In Race To South Pole, Scott Lost ... Or Did He?
The early 20th century was the heroic age of Antarctic exploration. Teams of explorers from multiple countries were fighting to be the first to reach the South Pole.
The man who would ultimately get there first — in December 1911 — was the Norwegian explorer Roald Amundsen. He went with a small team and a pack of sled dogs. At the time it was seen as humiliating defeat for Britain and its team led by Robert Falcon Scott.
Britain's Royal Geographic Society reluctantly invited Amundsen to London to address a gathering in late 1912 in what was supposed to be a ceremony honoring his achievement.

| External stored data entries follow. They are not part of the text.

(** What does fail: a [scanner], [printer] or [rep_macro] value that its
    selector does not accept (neither unset, nor one of the tokens the
    selector compares with, nor a hook) makes the selector raise as soon as
    it is consulted; [write_output] raises for such a printer, and for such
    a loop macro the input traversal raises at the first loop it reaches,
    after yielding only lines that open no loop, so that [read_input] raises
    and returns no text. *)
Lemma unsupported_style_option_raises (data : Data) :
  (scanner_supported (config_get data "scanner") = false →
     ∀ var, _read_int var data = Raise AssertionError) ∧
  (printer_supported (config_get data "printer") = false →
     (∀ var, _write_int var data = Raise AssertionError) ∧
     (∀ nest, write_output data nest = Raise AssertionError)) ∧
  (rep_macro_supported (config_get data "rep_macro") = false →
     (∀ var size, _declare_loop var size data = Raise AssertionError) ∧
     (has_loop (input data) = true →
        (∃ lines,
           _read_input_dfs (input data) ∅ (list_used_items (input data)) data
           = (lines, Raise AssertionError) ∧
           Forall (λ line, endswith line "{" = false) lines) ∧
        (∀ nest,
           read_input data nest = Raise AssertionError ∨
           read_input data nest = Raise TypeError))).
Proof.
  split_and!.
  - intros Hs var. by apply scanner_unsupported_fails.
  - intros Hp. split; [intros var; by apply printer_unsupported_fails|].
    intros nest. unfold write_output. by rewrite printer_unsupported_fails.
  - intros Hr. split; [by apply rep_unsupported_loops_fail|]. intros Hloop.
    destruct (traversal_stops_at_first_loop (list_used_items (input data)) data
                (rep_unsupported_loops_fail data Hr) (input data) ∅)
      as (lines & Hlines & Hrun); [apply list_used_items_covers|].
    rewrite Hloop in Hrun. split; [by exists lines|].
    intros nest. unfold read_input. rewrite Hrun. apply join_with_indent_raise.
Qed.

(** C4 — An option value that is neither a built-in token nor a hook
    should make the generation pass fail at the first statement that would
    use it.  Two such values go through.  The scanner value [1] makes the
    scalar-read selector raise, but the traversal never consults the
    scanner: [read_input] returns the block of the default style.  The
    printer value ["scanf"], which is no printer token, selects the
    formatted print: [write_output] returns it. *)
Theorem C4_invalid_option_accepted :
  let data := mkData (ItemNode "n" []) (cfg [("scanner", VInt 1)]) in
  _read_int "n" data = Raise AssertionError ∧
  read_input data 1 = Ok ("    int n;" +:+ newline +:+ "    " +:+ scan_line "n") ∧
  write_output (mkData (ItemNode "n" []) (cfg [("printer", VStr "scanf")])) 1
  = Ok ("    printf(" +:+ dquote +:+ "%d\n" +:+ dquote +:+ ", &ans);").
Proof. intros data. split_and!; by vm_compute. Qed.
Lemma dict_get_elem (dist : list (string * Z)) (k : string) (v : Z) :
  NoDup dist.*1 -> ((k, v) ∈ dist <-> dict_get dist k = Some v).
Proof.
  unfold dict_get. induction dist as [|[k0 v0] dist IH]; intros Hnd.
  - split; [intros Hin; inversion Hin|discriminate].
  - rewrite fmap_cons in Hnd. apply NoDup_cons in Hnd as [Hk0 Hnd].
    cbn [List.find fst]. rewrite elem_of_cons.
    destruct (String.eqb_spec k0 k) as [->|Hne].
    + cbn. split.
      * intros [Heq|Hin]; [now injection Heq as ->|].
        exfalso. apply Hk0. apply list_elem_of_fmap. now exists (k, v).
      * intros Heq. injection Heq as ->. now left.
    + rewrite <- (IH Hnd). split; [|auto].
      intros [Heq|Hin]; [injection Heq as -> ->; contradiction|exact Hin].
Qed.

Lemma total_perm (l1 l2 : list (string * Z)) : l1 ≡ₚ l2 -> total l1 = total l2.
Proof.
  unfold total.
  induction 1 as [|x l1 l2 _ IH|x y l|l1 l2 l3 _ IH1 _ IH2]; cbn [foldr] in *; lia.
Qed.

(** X13. [get_categories_distribution] lists every category label of the
    corpus once, with the number of its occurrences among the labels of all
    articles, and no other key; the counts add up to the number of labels;
    and the entries are in order of non-increasing count. *)
Theorem categories_distribution_counts :
  forall articles : list Article,
    let dist := get_categories_distribution articles in
    NoDup dist.*1
    /\ (forall cat n, (cat, n) ∈ dist <-> n = occurrences cat (labels articles) /\ 0 < n)
    /\ total dist = len (labels articles)
    /\ StronglySorted (fun a b => b.2 <= a.2) dist.
Proof.
  intros articles dist. subst dist. unfold get_categories_distribution.
  pose proof (count_loop_spec (labels articles)) as Hspec. cbv zeta in Hspec.
  rewrite <- count_categories_labels in Hspec. destruct Hspec as (Hnd & Hget & Htotal).
  pose proof (sort_by_count_perm (count_categories articles)) as Hperm.
  split; [now rewrite Hperm|]. split; [|split].
  - intros cat n. rewrite Hperm, (dict_get_elem _ cat n Hnd), Hget.
    pose proof (occurrences_nonneg cat (labels articles)) as Hk.
    destruct (occurrences cat (labels articles) =? 0) eqn:Ezero.
    + apply Z.eqb_eq in Ezero. split; [discriminate|lia].
    + apply Z.eqb_neq in Ezero. split; [intros Heq; injection Heq as <-; lia|].
      intros [-> _]. reflexivity.
  - now rewrite (total_perm _ _ Hperm).
  - apply sort_by_count_sorted.
Qed.

End CorpusStoreFacts.

Module ExamplesMoreFacts.
Import Sampler Examples ExamplesNotions ExamplesFacts.

(** *** Sorting *)

Lemma insert_by_value_perm (p : nat * Q) (l : list (nat * Q)) :
  insert_by_value p l ≡ₚ p :: l.
Proof.
  induction l as [|q l IH]; [reflexivity|]. cbn [insert_by_value].
  destruct (Qle_bool p.2 q.2); [reflexivity|]. rewrite IH. apply perm_swap.
Qed.

Lemma argsort_perm (values : list Q) : argsort values ≡ₚ seq 0 (length values).
Proof.
  unfold argsort.
  assert (Hsort : forall l : list (nat * Q), foldr insert_by_value [] l ≡ₚ l).
  { induction l as [|p l IH]; [reflexivity|]. cbn [foldr].
    now rewrite insert_by_value_perm, IH. }
  rewrite Hsort. rewrite fst_zip; [reflexivity|]. rewrite length_seq. lia.
Qed.

Lemma insert_by_id_perm (a : Article) (l : list Article) : insert_by_id a l ≡ₚ a :: l.
Proof.
  induction l as [|b l IH]; [reflexivity|]. cbn [insert_by_id].
  destruct (row_id a <=? row_id b); [reflexivity|]. rewrite IH. apply perm_swap.
Qed.

Lemma sort_by_id_perm (l : list Article) : foldr insert_by_id [] l ≡ₚ l.
Proof.
  induction l as [|a l IH]; [reflexivity|]. cbn [foldr].
  now rewrite insert_by_id_perm, IH.
Qed.

Lemma insert_by_id_sorted (a : Article) (l : list Article) :
  StronglySorted by_id l -> StronglySorted by_id (insert_by_id a l).
Proof.
  unfold by_id. induction 1 as [|b l Hl IH Hb]; cbn [insert_by_id].
  - constructor; constructor.
  - destruct (row_id a <=? row_id b) eqn:Ele.
    + apply Z.leb_le in Ele. constructor; [now constructor|].
      constructor; [exact Ele|]. eapply Forall_impl; [exact Hb|]. cbn. intros c Hc. lia.
    + apply Z.leb_gt in Ele. constructor; [exact IH|].
      rewrite insert_by_id_perm. constructor; [lia|exact Hb].
Qed.

Lemma sort_by_id_sorted (l : list Article) : StronglySorted by_id (foldr insert_by_id [] l).
Proof.
  induction l as [|a l IH]; [constructor|]. cbn [foldr]. now apply insert_by_id_sorted.
Qed.

Lemma insert_by_cluster_perm (e : FewShotExample) (l : list FewShotExample) :
  insert_by_cluster e l ≡ₚ e :: l.
Proof.
  induction l as [|f l IH]; [reflexivity|]. cbn [insert_by_cluster].
  destruct (cluster_id e <=? cluster_id f); [reflexivity|]. rewrite IH. apply perm_swap.
Qed.

Lemma get_example_article_ids_perm (st : store) :
  get_example_article_ids st ≡ₚ article_id <$> examples st.
Proof.
  unfold get_example_article_ids. apply fmap_Permutation.
  induction (examples st) as [|e l IH]; [reflexivity|]. cbn [foldr].
  now rewrite insert_by_cluster_perm, IH.
Qed.

(** *** The store query *)

Lemma get_articles_by_ids_spec (st : store) (ids : list Z) :
  StronglySorted by_id (get_articles_by_ids st ids)
  /\ (forall a, a ∈ get_articles_by_ids st ids <-> a ∈ articles st /\ row_id a ∈ ids)
  /\ (NoDup (row_id <$> articles st) -> len (get_articles_by_ids st ids) <= len ids).
Proof.
  unfold get_articles_by_ids. destruct ids as [|i ids].
  - split; [constructor|]. split; [|intros _; reflexivity].
    intros a. split; [intros Ha; inversion Ha|intros [_ Ha]; inversion Ha].
  - set (wanted := i :: ids).
    split; [apply sort_by_id_sorted|]. split.
    + intros a. rewrite sort_by_id_perm. rewrite list_elem_of_In, List.filter_In.
      rewrite <- list_elem_of_In, bool_decide_eq_true. reflexivity.
    + intros Hnd. unfold len. rewrite (Permutation_length (sort_by_id_perm _)).
      apply inj_le. rewrite <- (length_fmap row_id).
      apply submseteq_length, NoDup_submseteq.
      * clear -Hnd. induction (articles st) as [|a l IH]; [constructor|].
        rewrite fmap_cons in Hnd. apply NoDup_cons in Hnd as [Ha Hl].
        cbn [List.filter]. destruct (bool_decide (row_id a ∈ wanted)); [|now apply IH].
        rewrite fmap_cons. apply NoDup_cons. split; [|now apply IH].
        intros Hin. apply Ha. apply list_elem_of_fmap in Hin as (b & Hb & Hin).
        apply list_elem_of_fmap. exists b. split; [exact Hb|].
        apply list_elem_of_In in Hin. apply List.filter_In in Hin as [Hin _].
        now apply list_elem_of_In.
      * intros x Hx. apply list_elem_of_fmap in Hx as (a & -> & Ha).
        apply list_elem_of_In, List.filter_In in Ha as [_ Ha].
        now apply bool_decide_eq_true in Ha.
Qed.

Section Retrieval.
Context {vec vectorizer : Type}.
Variable transform : vectorizer -> string -> vec.
Variable cosine_similarity : vec -> vec -> Q.
Variable m : selector_model (vec:=vec) (vectorizer:=vectorizer).

Lemma positions_in_spec (article_ids : list (option Z)) (example_ids : list Z) :
  forall (k i : nat),
    i ∈ positions_in article_ids example_ids k
    <-> exists j a, i = (k + j)%nat /\ article_ids !! j = Some (Some a) /\ a ∈ example_ids.
Proof.
  induction article_ids as [|aid rest IH]; intros k i; cbn [positions_in].
  - split; [intros Hi; inversion Hi|intros (j & a & _ & Hj & _); discriminate].
  - assert (Htail : i ∈ positions_in rest example_ids (Datatypes.S k)
                    <-> exists j a, i = (k + Datatypes.S j)%nat
                                    /\ rest !! j = Some (Some a) /\ a ∈ example_ids).
    { rewrite IH. split; intros (j & a & -> & Hj); exists j, a; split; auto; lia. }
    destruct aid as [a0|].
    + destruct (bool_decide_reflect (a0 ∈ example_ids)) as [Hin|Hout].
      * rewrite elem_of_cons, Htail. split.
        -- intros [->|(j & a & -> & Hj & Ha)].
           ++ exists 0%nat, a0. split; [lia|]. split; [reflexivity|exact Hin].
           ++ exists (Datatypes.S j), a. auto.
        -- intros ([|j] & a & -> & Hj & Ha); [left; lia|right; exists j, a; auto].
      * rewrite Htail. split.
        -- intros (j & a & -> & Hj & Ha). exists (Datatypes.S j), a. auto.
        -- intros ([|j] & a & -> & Hj & Ha).
           ++ cbn in Hj. injection Hj as ->. contradiction.
           ++ exists j, a. auto.
    + rewrite Htail. split.
      * intros (j & a & -> & Hj & Ha). exists (Datatypes.S j), a. auto.
      * intros ([|j] & a & -> & Hj & Ha); [discriminate|exists j, a; auto].
Qed.

Lemma lookup_ids_spec (example_ids : list Z) (example_indices top_idx : list nat) :
  (forall ei, ei ∈ example_indices ->
              exists a, _article_ids m !! ei = Some (Some a) /\ a ∈ example_ids) ->
  Forall (fun i => (i < length example_indices)%nat) top_idx ->
  exists ids,
    lookup_ids m example_indices top_idx = Returned ids
    /\ length ids = length top_idx
    /\ Forall (fun a => a ∈ example_ids) ids.
Proof.
  intros Hpos. induction 1 as [|i top_idx Hi _ IH]; cbn [lookup_ids].
  - exists []. repeat split. constructor.
  - destruct (lookup_lt_is_Some_2 _ _ Hi) as [ei Hei].
    rewrite (index_lookup _ _ _ Hei). cbn [mbind outcome_bind].
    destruct (Hpos ei) as (a & Ha & Hin); [apply list_elem_of_lookup; eauto|].
    rewrite (index_lookup _ _ _ Ha). cbn [mbind outcome_bind].
    destruct IH as (ids & -> & Hlen & Hall). cbn [mbind outcome_bind].
    exists (a :: ids). split; [reflexivity|]. split; [cbn; now rewrite Hlen|].
    now constructor.
Qed.

(** [find_similar] over a model whose matrix has a row for every article id
    and a store with at least one example among the model's articles. *)
Lemma find_similar_spec (st : store) (text : string) (n : Z) :
  length (_tfidf_matrix m) = length (_article_ids m) ->
  (exists e, e ∈ examples st /\ Some (article_id e) ∈ _article_ids m) ->
  exists result,
    find_similar transform cosine_similarity m st text n = Returned result
    /\ StronglySorted by_id result
    /\ (forall a, a ∈ result ->
                  a ∈ articles st /\ row_id a ∈ article_id <$> examples st)
    /\ (1 <= n -> NoDup (row_id <$> articles st) -> len result <= n).
Proof.
  intros Hrows (e & He & Hmodel). unfold find_similar.
  pose proof (get_example_article_ids_perm st) as Hperm.
  assert (Heid : article_id e ∈ get_example_article_ids st).
  { rewrite Hperm. apply list_elem_of_fmap. eauto. }
  destruct (get_example_article_ids st) as [|x0 xs] eqn:Eids; [inversion Heid|].
  rewrite <- Eids in *. clear Eids x0 xs. cbv zeta.
  set (example_ids := get_example_article_ids st) in *.
  set (example_indices := positions_in (_article_ids m) example_ids 0).
  assert (Hpos : forall ei, ei ∈ example_indices ->
                 exists a, _article_ids m !! ei = Some (Some a) /\ a ∈ example_ids).
  { intros ei Hei. apply positions_in_spec in Hei as (j & a & -> & Hj & Ha). eauto. }
  assert (Hsome : exists ei, ei ∈ example_indices).
  { apply list_elem_of_lookup in Hmodel as [j Hj]. exists j.
    apply positions_in_spec. exists j, (article_id e). auto. }
  destruct example_indices as [|i0 others] eqn:Eindices;
    [destruct Hsome as [ei Hei]; inversion Hei|].
  rewrite <- Eindices in *. clear Eindices i0 others.
  assert (Hrange : Forall (fun i => (i < length (_tfidf_matrix m))%nat) example_indices).
  { apply Forall_forall. intros ei Hei. destruct (Hpos ei Hei) as (a & Ha & _).
    apply lookup_lt_Some in Ha. lia. }
  destruct (rows_spec (_tfidf_matrix m) example_indices Hrange) as (vs & -> & Hvs).
  cbn [mbind outcome_bind].
  set (similarities := cosine_similarity (transform (_vectorizer m) text) <$> vs).
  set (top_n := Z.min n (len example_indices)).
  set (top_idx := reverse (slice_from (argsort similarities) (- top_n))).
  assert (Hsims : length similarities = length example_indices).
  { unfold similarities. rewrite length_fmap. symmetry. eapply Forall2_length. exact Hvs. }
  assert (Hargsort : length (argsort similarities) = length example_indices).
  { rewrite (Permutation_length (argsort_perm similarities)), length_seq. exact Hsims. }
  assert (Htop : Forall (fun i => (i < length example_indices)%nat) top_idx).
  { apply Forall_forall. intros i Hi. unfold top_idx, slice_from in Hi.
    rewrite elem_of_reverse in Hi.
    assert (Hin : i ∈ argsort similarities).
    { rewrite <- (take_drop (clamp_index (len (argsort similarities)) (- top_n))
                            (argsort similarities)).
      apply elem_of_app. right. exact Hi. }
    rewrite argsort_perm in Hin. apply elem_of_seq in Hin. lia. }
  destruct (lookup_ids_spec example_ids example_indices top_idx Hpos Htop)
    as (ids & -> & Hlen & Hids).
  cbn [mbind outcome_bind].
  destruct (get_articles_by_ids_spec st ids) as (Hsorted & Helems & Hcount).
  exists (get_articles_by_ids st ids). split; [reflexivity|]. split; [exact Hsorted|].
  split.
  - intros a Ha. apply Helems in Ha as [Hstore Hid]. split; [exact Hstore|].
    rewrite <- Hperm. apply (proj1 (Forall_forall _ _) Hids _ Hid).
  - intros Hn Hnd. specialize (Hcount Hnd).
    assert (len ids <= n); [|lia].
    unfold len. rewrite Hlen. unfold top_idx. rewrite length_reverse.
    unfold slice_from. rewrite length_drop, Hargsort.
    unfold clamp_index, len. rewrite Hargsort.
    assert (Hex : (1 <= length example_indices)%nat).
    { destruct Hsome as [ei Hei]. destruct example_indices; [inversion Hei|cbn; lia]. }
    assert (Htopn : 1 <= top_n <= n) by (unfold top_n, len; lia).
    destruct (- top_n <? 0) eqn:Eneg; [|apply Z.ltb_ge in Eneg; lia].
    unfold top_n, len in *. lia.
Qed.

The head of the society, Lord Curzon, presided over the event. In his new bookAn Empire of Ice: Scott, Shackleton, and the Heroic Age of Antarctic Science, Edward Larson gives this account of what happened:
"In his closing remarks following the banquet, Curzon added, 'I almost wish that in our tribute of admiration, we could include those wonderful, good-tempered fascinating dogs, the true friends of man without whom Capt. Amundsen would never have got to the Pole. Then, as Amundsen remembered it, Curzon turned toward the Norwegians and added the phrase, 'I therefore propose three cheers for the dogs.'"
Amundsen never forgot the slight, but history vindicated him: It was Scott who was eventually regarded as a failure.
Forever Changing Science
In his book, Larson argues to the contrary — that Scott was the real hero because of the scientific work he did along the way.
"Scott's entire expedition was part of a large scientific enterprise. He had teams fanning out throughout the Ross Sea area of the Antarctic, while Amundsen simply achieved getting to the Pole, which is a human achievement," Larson tells Guy Raz, host of weekends on All Things Considered.
Scott's work forever changed science, Larson says; along with explorer Ernest Shackleton, Scott discovered the concept of global ecology.
"They discovered global warming," he says. "They discovered that Antarctica was indeed a continent at one time and that it had been warmer with warm plants and animal life in the past."
The team also made smaller discoveries, for instance, that the Emperor Penguin bred during winter, in the coldest environment of any bird species. Team members almost died conducting the research.
"Part of the group that went with Scott to the Pole led by Edward Wilson ... made this remarkable effort in the coldest temperatures that had ever been recorded," Larson says, "to go in the middle of winter, which means total darkness ... to collect eggs so that they could study the embryos of those eggs to determine their evolutionary history."
Re-Examining A Hero
Scott's team did eventually reach the South Pole, but it was 35 days after Amundsen's team had arrived. Scott's team turned around, but they didn't make it back.
When their bodies were discovered eight months later, much of their research was preserved, including the "holy grail" of fossils: the Glossopteris. The Glossopteris was a type of fern that helped bolster Darwin's theory of evolution, which was at the time under attack.
Larson says the fossils showed that the southern land mass had at one point been connected, "and that this particular type of ancient fossil had evolved first in Antarctica and then spread out. As the world got colder, it had moved north into South America, Australia and Africa."
Scott was at first considered a hero, but ultimately remembered almost as a failed leader, as someone who wasn't able to manage his expedition and lost the race to the South Pole.
"But what's beginning to happen now with some other books and this one is to show that as long as you're focusing on just getting to the Pole, well of course, Scott failed," Larson says. "But if you look at the broader, in context, of what he was trying to accomplish, and you see the type of scientific expedition that he mounted, it was really a remarkable effort, far beyond anything that Amundsen even attempted."